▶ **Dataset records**
----------

(* ===== verification/VersionBuilderProofs.v ===== *)
(** The builder of versions (VersionBuilder) refines a map from file numbers to
    files, keeps every level ordered and disjoint, and does not care whether
    edits are applied one at a time or together.
    At the end, [ApplyToModel]: a new version takes over the level models of the
    levels that an edit leaves alone. *)

From stdpp Require Import base gmap list sorting strings.
From S2P Require Import Prelude Status Coding Logging Comparator DbFormat VersionEdit Version VersionBuilder.

#[local] Open Scope Z_scope.

(** A fold of updates of single slots, seen at one slot. *)
Lemma fold_alter_lookup {A B} (idx : A -> nat) (g : A -> B -> B) (l : list A) : forall (ls : list B) i,
  fold_left (fun ls a => alter (g a) (idx a) ls) l ls !! i =
  (fun st => fold_left (fun st a => g a st) (filter (fun a => idx a = i) l) st) <$> (ls !! i).
Proof.
  induction l as [|a l IH]; intros ls i; simpl; [by destruct (ls !! i)|].
  rewrite IH. rewrite filter_cons. destruct (decide (idx a = i)) as [<-|Hne].
  - rewrite list_lookup_alter_eq. by destruct (ls !! idx a).
  - by rewrite list_lookup_alter_ne.
Qed.

Lemma fold_left_fmap {A B C} (f : A -> C -> A) (g : B -> C) (l : list B) : forall a,
  fold_left (fun a x => f a (g x)) l a = fold_left f (g <$> l) a.
Proof. induction l as [|x l IH]; intros a; [done|]. apply IH. Qed.

Lemma mapM_exists {A B} (f : A -> option B) (P : A -> B -> Prop) (l : list A) :
  (forall x, x ∈ l -> exists y, f x = Some y /\ P x y) ->
  exists k, mapM f l = Some k /\ Forall2 P l k.
Proof.
  induction l as [|x l IH]; intros Hl; [exists []; by repeat constructor|].
  destruct (Hl x) as (y & E & HP); [by left|]. destruct IH as (k & Ek & Hk); [intros; apply Hl; by right|].
  exists (y :: k). simpl. rewrite E. simpl. rewrite Ek. by repeat constructor.
Qed.

Section Proofs.
Context (user_comparator_ : Comparator) `{!@ComparatorOk user_comparator_}.
#[local] Abbreviation icmp := (InternalKey_Compare user_comparator_).
#[local] Abbreviation bsk := (BySmallestKey user_comparator_).
#[local] Existing Instance icmp_total.

(** * The order of the files of a level *)

(** Not after, in the order of [BySmallestKey]. *)
Definition file_le (f g : FileMetaData) : Prop := bsk g f = false.

Lemma bsk_true f g : bsk f g = true <->
  icmp (smallest f) (smallest g) < 0 \/
  (icmp (smallest f) (smallest g) = 0 /\ number f < number g).
Proof. unfold BySmallestKey. destruct (Z.eqb_spec (icmp (smallest f) (smallest g)) 0); simpl; lia. Qed.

----------

Without changing a word, print all of the entries above.

▶ **Written answer**
(* ===== verification/VersionBuilderProofs.v ===== *)
(** The builder of versions (VersionBuilder) refines a map from file numbers to
    files, keeps every level ordered and disjoint, and does not care whether
    edits are applied one at a time or together.
    At the end, [ApplyToModel]: a new version takes over the level models of the
    levels that an edit leaves alone. *)

From stdpp Require Import base gmap list sorting strings.
From S2P Require Import Prelude Status Coding Logging Comparator DbFormat VersionEdit Version VersionBuilder.

#[local] Open Scope Z_scope.

(** A fold of updates of single slots, seen at one slot. *)
Lemma fold_alter_lookup {A B} (idx : A -> nat) (g : A -> B -> B) (l : list A) : forall (ls : list B) i,
  fold_left (fun ls a => alter (g a) (idx a) ls) l ls !! i =
  (fun st => fold_left (fun st a => g a st) (filter (fun a => idx a = i) l) st) <$> (ls !! i).
Proof.
  induction l as [|a l IH]; intros ls i; simpl; [by destruct (ls !! i)|].
  rewrite IH. rewrite filter_cons. destruct (decide (idx a = i)) as [<-|Hne].
  - rewrite list_lookup_alter_eq. by destruct (ls !! idx a).
  - by rewrite list_lookup_alter_ne.
Qed.

Lemma fold_left_fmap {A B C} (f : A -> C -> A) (g : B -> C) (l : list B) : forall a,
  fold_left (fun a x => f a (g x)) l a = fold_left f (g <$> l) a.
Proof. induction l as [|x l IH]; intros a; [done|]. apply IH. Qed.

Lemma mapM_exists {A B} (f : A -> option B) (P : A -> B -> Prop) (l : list A) :
  (forall x, x ∈ l -> exists y, f x = Some y /\ P x y) ->
  exists k, mapM f l = Some k /\ Forall2 P l k.
Proof.
  induction l as [|x l IH]; intros Hl; [exists []; by repeat constructor|].
  destruct (Hl x) as (y & E & HP); [by left|]. destruct IH as (k & Ek & Hk); [intros; apply Hl; by right|].
  exists (y :: k). simpl. rewrite E. simpl. rewrite Ek. by repeat constructor.
Qed.

Section Proofs.
Context (user_comparator_ : Comparator) `{!@ComparatorOk user_comparator_}.
#[local] Abbreviation icmp := (InternalKey_Compare user_comparator_).
#[local] Abbreviation bsk := (BySmallestKey user_comparator_).
#[local] Existing Instance icmp_total.

(** * The order of the files of a level *)

(** Not after, in the order of [BySmallestKey]. *)
Definition file_le (f g : FileMetaData) : Prop := bsk g f = false.

Lemma bsk_true f g : bsk f g = true <->
  icmp (smallest f) (smallest g) < 0 \/
  (icmp (smallest f) (smallest g) = 0 /\ number f < number g).
Proof. unfold BySmallestKey. destruct (Z.eqb_spec (icmp (smallest f) (smallest g)) 0); simpl; lia. Qed.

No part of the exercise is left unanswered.